## The input
-- Opening Marker --

Ltac contained_field := apply keeps_modify; let s := fresh in let H := fresh in intros s H; by destruct H.
#[local] Hint Extern 3 (keeps contained (modify _)) => contained_field : keeps.
#[local] Hint Extern 1 (keeps contained (async _)) => contained_field : keeps.
#[local] Hint Extern 1 (keeps contained (count_async _)) => contained_field : keeps.
#[local] Hint Extern 1 (keeps contained (onFailure _ _)) => apply (stage_keeps_log contained); exact (fun H => H) : keeps.
#[local] Hint Extern 1 (keeps contained (invoke_item _ _ _)) => apply (stage_invoke_item contained) : keeps.
#[local] Hint Extern 1 (keeps contained (chunks_loop _ _ _ _ _ _)) => apply (stage_chunks_loop host chunk0 conf contained) : keeps.
#[local] Hint Extern 1 (keeps contained (readNextBytes _)) => apply (stage_readNextBytes contained) : keeps.
#[local] Hint Extern 1 (keeps contained startReading) => apply (stage_startReading contained) : keeps.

-- Closing Marker --

## Task requirements
An exact restatement of the lines from the one with "#[local] Hint Extern 1 (keeps contained (async" through the last line of the data is the only acceptable answer.

## Written solution
#[local] Hint Extern 1 (keeps contained (async _)) => contained_field : keeps.
#[local] Hint Extern 1 (keeps contained (count_async _)) => contained_field : keeps.
#[local] Hint Extern 1 (keeps contained (onFailure _ _)) => apply (stage_keeps_log contained); exact (fun H => H) : keeps.
#[local] Hint Extern 1 (keeps contained (invoke_item _ _ _)) => apply (stage_invoke_item contained) : keeps.
#[local] Hint Extern 1 (keeps contained (chunks_loop _ _ _ _ _ _)) => apply (stage_chunks_loop host chunk0 conf contained) : keeps.
#[local] Hint Extern 1 (keeps contained (readNextBytes _)) => apply (stage_readNextBytes contained) : keeps.
#[local] Hint Extern 1 (keeps contained startReading) => apply (stage_startReading contained) : keeps.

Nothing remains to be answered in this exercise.